◆ **Supplied records**
(* ===== verification/FecRepair.v ===== *)
(** What [decode] of [utils/berkleamp-welch/src/fec.rs] repairs: the rows that [syndrome_matrix] makes,
    the loops of [correct], and the two outcomes of one damaged column. *)

From S2P Require Import Prelude Galois Matrix Poly Fec Elimination PolyRoots FecDecode.

(** ** The Vandermonde matrix *)

Lemma gpow_add x a b : byte x → gpow x (a + b) = mul (gpow x a) (gpow x b).
Proof.
  intros Hx. induction a as [|a IH]; [symmetry; apply mul_1_l; bytes|]. cbn [Nat.add]. rewrite !gpow_S, IH. apply mul_assoc; bytes.
Qed.
Lemma gpow_gpow x a b : byte x → gpow (gpow x a) b = gpow x (a * b).
Proof.
  intros Hx. induction b as [|b IH]; [by rewrite Nat.mul_0_r|]. rewrite gpow_S, IH, <-gpow_add by done. f_equal. lia.
Qed.
Lemma gpow_0_l n : gpow 0 n = if decide (n = 0)%nat then 1 else 0.
Proof. destruct n as [|n]; [done|]. rewrite gpow_S. apply mul_0_l. by apply gpow_byte. Qed.

Lemma vand_powers_nth n g a c : byte g → byte a → (c < n)%nat → nth c (vand_powers n g a) 0 = mul (gpow g c) a.
Proof.
  intros Hg. revert a c. induction n as [|n IH]; intros a c Ha Hc; [lia|]. destruct c as [|c]; [by rewrite mul_1_l|].
  simpl. rewrite IH by (bytes || lia). rewrite gpow_S, mul_assoc by bytes. by rewrite (mul_comm g) by bytes.
Qed.
Lemma vand_rows_spec rows m first s r : (r < rows)%nat → row (vand_rows rows m first (gpow 2 s)) r =
  (if decide (r = 0)%nat then first else 0) :: vand_powers (m - 1) (gpow 2 (s + r)) 1.
Proof.
  revert first s r. induction rows as [|rows IH]; intros first s r Hr; [lia|]. destruct r as [|r].
  { by rewrite Nat.add_0_r. }
  change (row (vand_rows rows m 0 (gpow 2 (S s))) r = 0 :: vand_powers (m - 1) (gpow 2 (s + S r)) 1).
  rewrite IH by lia. rewrite Nat.add_succ_r. by case_decide.
Qed.
(** The column of a share holds the powers of its point. *)
Lemma vand_entry k m r c : (r < k)%nat → (c < m)%nat → entry (vand_rows k m 1 1) r c = gpow (eval_point (Z.of_nat c)) r.
Proof.
  intros Hr Hc. unfold entry. change (vand_rows k m 1 1) with (vand_rows k m 1 (gpow 2 0)). rewrite vand_rows_spec by done. rewrite eval_point_exp.
  destruct c as [|c]; cbn [nth]; [by rewrite gpow_0_l|]. rewrite exp_gpow by done. unfold interp_base.
  assert (∀ i, byte (gpow 2 i)) as Hg by (intros; by apply gpow_byte).
  rewrite vand_powers_nth by (done || lia). rewrite mul_1_r, !gpow_gpow by (done || by apply gpow_byte). f_equal. cbn [Nat.add]. lia.
Qed.
Lemma fec_new_vand k m f : fec_new k m = Done f →
  (0 < k < m ∧ m ≤ 256)%nat ∧ required f = k ∧ total f = m ∧ vand_matrix f = vand_rows k m 1 1.
Proof.
  intros Hf. pose proof (fec_new_spec k m) as Hs. case_decide as Hd; [|congruence]. split; [done|].
  unfold fec_new, assert_that in Hf. rewrite !decide_True in Hf by lia. cbn [obind] in Hf.
  destruct (create_inverted_vdm _ _) as [vdm|]; [|done]. cbn [obind] in Hf. by injection Hf as <-.
Qed.

(** ** Shares in order *)

Definition by_number : relation Share := λ a b, number a < number b.

Lemma sorted_numbers l : StronglySorted by_number l → NoDup (map number l).
Proof.
  induction 1 as [|s l _ IH Hs]; [constructor|]. simpl. constructor; [|done].
  intros (s' & He & Hs')%list_elem_of_fmap. rewrite Forall_forall in Hs. pose proof (Hs s' Hs') as Hlt. unfold by_number in Hlt. lia.
Qed.
Lemma sort_by_number l : NoDup (map number l) → StronglySorted by_number (sort_by_key number l) ∧ sort_by_key number l ≡ₚ l.
Proof.
  intros Hnd. assert (sort_by_key number l ≡ₚ l) as Hp by apply merge_sort_Permutation. split; [|done].
  assert (StronglySorted (key_le number) (sort_by_key number l)) as Hs.
  { apply StronglySorted_merge_sort; [intros a b c; unfold key_le; lia|intros a b; unfold key_le; lia]. }
  assert (NoDup (map number (sort_by_key number l))) as Hnd' by by rewrite Hp.
  clear Hp Hnd. induction Hs as [|s k Hs IH Hle]; [constructor|]. cbn [map] in Hnd'. apply NoDup_cons in Hnd' as [Hin Hnd'].
  constructor; [by apply IH|]. apply Forall_forall. intros s' Hs'. rewrite Forall_forall in Hle.
  pose proof (Hle s' Hs') as H. unfold key_le in H. unfold by_number.
  assert (number s ≠ number s'); [|lia]. intros He. apply Hin. rewrite He. by apply list_elem_of_fmap_2.
Qed.
Lemma duplicates_none l : NoDup (map number l) → duplicates l = false.
Proof.
  induction l as [|a [|b l] IH]; [done..|]. intros [Hin Hnd]%NoDup_cons. change (bool_decide (number a = number b) || duplicates (b :: l) = false).
  rewrite IH by done. rewrite bool_decide_eq_false_2; [done|]. intros He. apply Hin. rewrite He. by left.
Qed.

Lemma sorted_rev {A} (R : relation A) l : StronglySorted R l → StronglySorted (flip R) (rev l).
Proof.
  induction 1 as [|x l _ IH Hx]; [constructor|]. simpl. apply StronglySorted_app_2; [|done|by repeat constructor].
  intros y z Hy ->%list_elem_of_singleton. rewrite Forall_forall in Hx. apply Hx. by rewrite list_elem_of_In, in_rev, <-list_elem_of_In.
Qed.
Lemma count_while_none {A} (q : A → bool) l : Forall (λ x, q x = false) l → count_while q l = 0%nat.
Proof. by intros [|x l' Hx _]; simpl; rewrite ?Hx. Qed.
Lemma filter_take {A} (Q : A → Prop) `{!∀ x, Decision (Q x)} i (l : list A) : (length (filter Q (take i l)) ≤ length (filter Q l))%nat.
Proof. rewrite <-(take_drop i l) at 2. rewrite filter_app, length_app. lia. Qed.

(** The columns that are kept are the numbers, in order. *)
Lemma kept_from s n l : StronglySorted by_number l → Forall (λ a, Z.of_nat s ≤ number a < Z.of_nat (s + n)) l →
  List.filter (λ col, existsb (λ a, number a =? Z.of_nat col) l) (seq s n) = map (λ a, Z.to_nat (number a)) l.
Proof.
  revert s l. induction n as [|n IH]; intros s l Hs Hb.
  { destruct Hb as [|a l Ha Hb]; [done|lia]. }
  assert (∀ l', StronglySorted by_number l' → Forall (λ a, Z.of_nat s < number a < Z.of_nat (s + S n)) l' →
    existsb (λ a, number a =? Z.of_nat s) l' = false ∧
    List.filter (λ col, existsb (λ a, number a =? Z.of_nat col) l') (seq (S s) n) = map (λ a, Z.to_nat (number a)) l') as Hlater.
  { intros l' Hs' Hb'. split.
    - apply not_true_iff_false. intros (a & Ha & He)%existsb_exists. rewrite Forall_forall in Hb'.
      apply list_elem_of_In, Hb' in Ha. lia.
    - apply IH; [done|]. eapply Forall_impl; [exact Hb'|]. simpl. lia. }
  cbn [seq List.filter]. destruct Hs as [|a l Hs Ha]; [by destruct (Hlater [] ltac:(constructor) ltac:(constructor)) as [_ ->]|].
  apply Forall_cons in Hb as [Hab Hb].
  assert (Forall (λ a, Z.of_nat s < number a < Z.of_nat (s + S n)) l) as Hb'.
  { apply Forall_forall. intros b Hin. rewrite Forall_forall in Ha, Hb. pose proof (Ha b Hin) as Hlt. unfold by_number in Hlt.
    specialize (Hb b Hin). lia. }
  destruct (decide (number a = Z.of_nat s)) as [He|He].
  - cbn [existsb]. rewrite He, Z.eqb_refl. cbn [orb map]. rewrite He, Nat2Z.id. f_equal.
    destruct (Hlater l Hs Hb') as [_ <-]. apply filter_ext_in. intros c Hc%list_elem_of_In%elem_of_seq.
    replace (Z.of_nat s =? Z.of_nat c) with false by (symmetry; apply Z.eqb_neq; lia). done.
  - destruct (Hlater (a :: l)) as [-> ->]; [by constructor|constructor; [lia|done]|done].
Qed.
Lemma kept_numbers m l : StronglySorted by_number l → Forall (λ s, 0 ≤ number s < Z.of_nat m) l →
  kept_columns m l = map (λ s, Z.to_nat (number s)) l.
Proof. intros Hs Hb. unfold kept_columns, range. rewrite Nat.sub_0_r. by apply kept_from. Qed.
Lemma coef_step_factors k i c : (0 < i < k)%nat → (k ≤ 255)%nat → factors k i c → factors k (S i) (coef_step k c i).
Proof.
  intros Hi Hk (low & Hlow & Hlb & -> & H0 & Hroots). unfold coef_step. rewrite exp_index_small by lia. set (p := gpow 2 i).
  assert (byte p) as Hp by by apply gpow_byte.
  assert (enc_point i = p) as Hpi by (unfold enc_point; by rewrite decide_True by lia).
  unfold range. replace (k - 1 - (k - 1 - (i - 1)))%nat with (i - 1)%nat by lia.
  destruct (sweep_spec p (k - 1 - (i - 1)) (i - 1) (zeros (k - i) ++ low)) as [Hl Hx];
    [rewrite length_app, zeros_length; lia|]. set (c1 := fold_left _ _ _) in *.
  rewrite length_app, zeros_length in Hl. set (low' := zip_with add (0 :: low) (map (mul p) low ++ [p])).
  assert (length low' = S i) as Hlow' by (unfold low'; rewrite zip_add_len; rewrite ?length_app, length_map; simpl; lia).
  assert (Forall byte (map (mul p) low ++ [p])) as Hmb by (apply Forall_app; split; [apply mul_map_byte|by apply Forall_singleton]).
  assert (∀ x, (x < S i)%nat → nth x low' 0 = Z.lxor (nth x (0 :: low) 0) (nth x (map (mul p) low ++ [p]) 0)) as Hnth.
  { intros x Hxi. apply nth_zip_with; [rewrite length_app, length_map|]; simpl; lia. }
  exists low'. split; [done|]. split; [apply zip_add_byte; [by constructor|done]|]. split; [|split].
  - apply (nth_ext _ _ 0 0); [rewrite length_insert, length_app, zeros_length; lia|]. intros x Hxk. rewrite length_insert, Hl in Hxk.
    rewrite nth_insert, (nth_app_zero (zeros _)), zeros_length, nth_zeros. unfold at_. rewrite !Hx, !nth_app_zero, !zeros_length, !nth_zeros.
    destruct (decide (x < k - S i)%nat); [repeat case_decide; done || lia|]. rewrite Hnth, nth_app_zero, length_map by lia.
    rewrite nth_scale by done. destruct (decide (x = k - 1)%nat) as [->|].
    + rewrite decide_True, !decide_False by lia. replace (k - 1 - (k - S i))%nat with i by lia.
      rewrite Hlow, Nat.sub_diag. destruct i as [|i']; [lia|]. simpl. do 2 f_equal. lia.
    + rewrite decide_False by lia. destruct (decide (x = k - S i)%nat) as [->|].
      * rewrite decide_False, decide_True, Nat.sub_diag, decide_True, H0, mul_0_r by (done || lia). done.
      * rewrite decide_True, !decide_False, decide_True by lia. destruct (x - (k - S i))%nat as [|y] eqn:Ey; [lia|].
        simpl. do 2 f_equal; [lia|]. f_equal. lia.
  - rewrite Hnth by lia. destruct low as [|a low]; [simpl in *; lia|]. simpl in *. rewrite H0, mul_0_r by done. done.
  - assert (monic low' = zip_with add (0 :: monic low) (map (mul p) (monic low) ++ [0])) as ->.
    { unfold monic, low'. rewrite map_app. cbn [map]. rewrite mul_1_r by done. change (0 :: low ++ [1]) with ((0 :: low) ++ [1]).
      rewrite (zip_with_app add (0 :: low) [1]); [done|]. rewrite length_app, length_map. simpl. lia. }
    assert (Forall byte (monic low)) as Hmon by (apply Forall_app; split; [done|by repeat constructor]).
    intros t Ht. pose proof (enc_point_byte t) as Htb. assert (byte (horner (monic low) (enc_point t))) by by apply horner_mem.
    rewrite horner_xor; [|rewrite length_app, length_map; simpl; lia|by constructor|apply (pad_byte 1), mul_map_byte|done].
    rewrite (horner_pad _ 1), horner_scale by (done || apply mul_map_byte). cbn [horner]. rewrite Z.lxor_0_l.
    destruct (decide (t = i)) as [->|Hti]; [rewrite Hpi; apply Z.lxor_nilpotent|].
    rewrite Hroots by lia. rewrite !mul_0_r by done. done.
Qed.
Lemma vdm_coefficients_spec k : (1 < k ≤ 255)%nat → length (vdm_coefficients k) = k ∧ Forall byte (vdm_coefficients k) ∧
  ∀ t, (t < k)%nat → horner (monic (vdm_coefficients k)) (enc_point t) = 0.
Proof.
  intros Hk. rewrite vdm_coefficients_steps. unfold range.
  assert (∀ d i c, (0 < i)%nat → (i + d ≤ k)%nat → factors k i c → factors k (i + d) (fold_left (coef_step k) (seq i d) c)) as Hf.
  { induction d as [|d IH]; intros i c Hi Hd Hc; [by rewrite Nat.add_0_r|]. cbn [seq fold_left].
    rewrite Nat.add_succ_r. apply (IH (S i)); [lia|lia|]. apply coef_step_factors; [lia|lia|done]. }
  destruct (Hf (k - 1)%nat 1%nat (replicate k 0)) as (low & Hl & Hb & He & _ & Hr); [lia|lia| |].
  - exists [0]. split; [done|]. split; [by repeat constructor|]. split; [|split; [done|]].
    + change [0] with (zeros 1). unfold zeros. rewrite <-replicate_add. f_equal. lia.
    + intros t Ht. replace t with 0%nat by lia. by vm_compute.
  - replace (1 + (k - 1))%nat with k in * by lia. rewrite Nat.sub_diag in He. cbn [zeros replicate app] in He. rewrite He. done.
Qed.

◆ **Problem requirements**
Only the lines above from the line with "Lemma gpow_add x" to the line with "intros Hg. revert", those two lines included, should be reproduced exactly.

◆ **Solved problem**
Lemma gpow_add x a b : byte x → gpow x (a + b) = mul (gpow x a) (gpow x b).
Proof.
  intros Hx. induction a as [|a IH]; [symmetry; apply mul_1_l; bytes|]. cbn [Nat.add]. rewrite !gpow_S, IH. apply mul_assoc; bytes.
Qed.
Lemma gpow_gpow x a b : byte x → gpow (gpow x a) b = gpow x (a * b).
Proof.
  intros Hx. induction b as [|b IH]; [by rewrite Nat.mul_0_r|]. rewrite gpow_S, IH, <-gpow_add by done. f_equal. lia.
Qed.
Lemma gpow_0_l n : gpow 0 n = if decide (n = 0)%nat then 1 else 0.
Proof. destruct n as [|n]; [done|]. rewrite gpow_S. apply mul_0_l. by apply gpow_byte. Qed.

Lemma vand_powers_nth n g a c : byte g → byte a → (c < n)%nat → nth c (vand_powers n g a) 0 = mul (gpow g c) a.
Proof.
  intros Hg. revert a c. induction n as [|n IH]; intros a c Ha Hc; [lia|]. destruct c as [|c]; [by rewrite mul_1_l|].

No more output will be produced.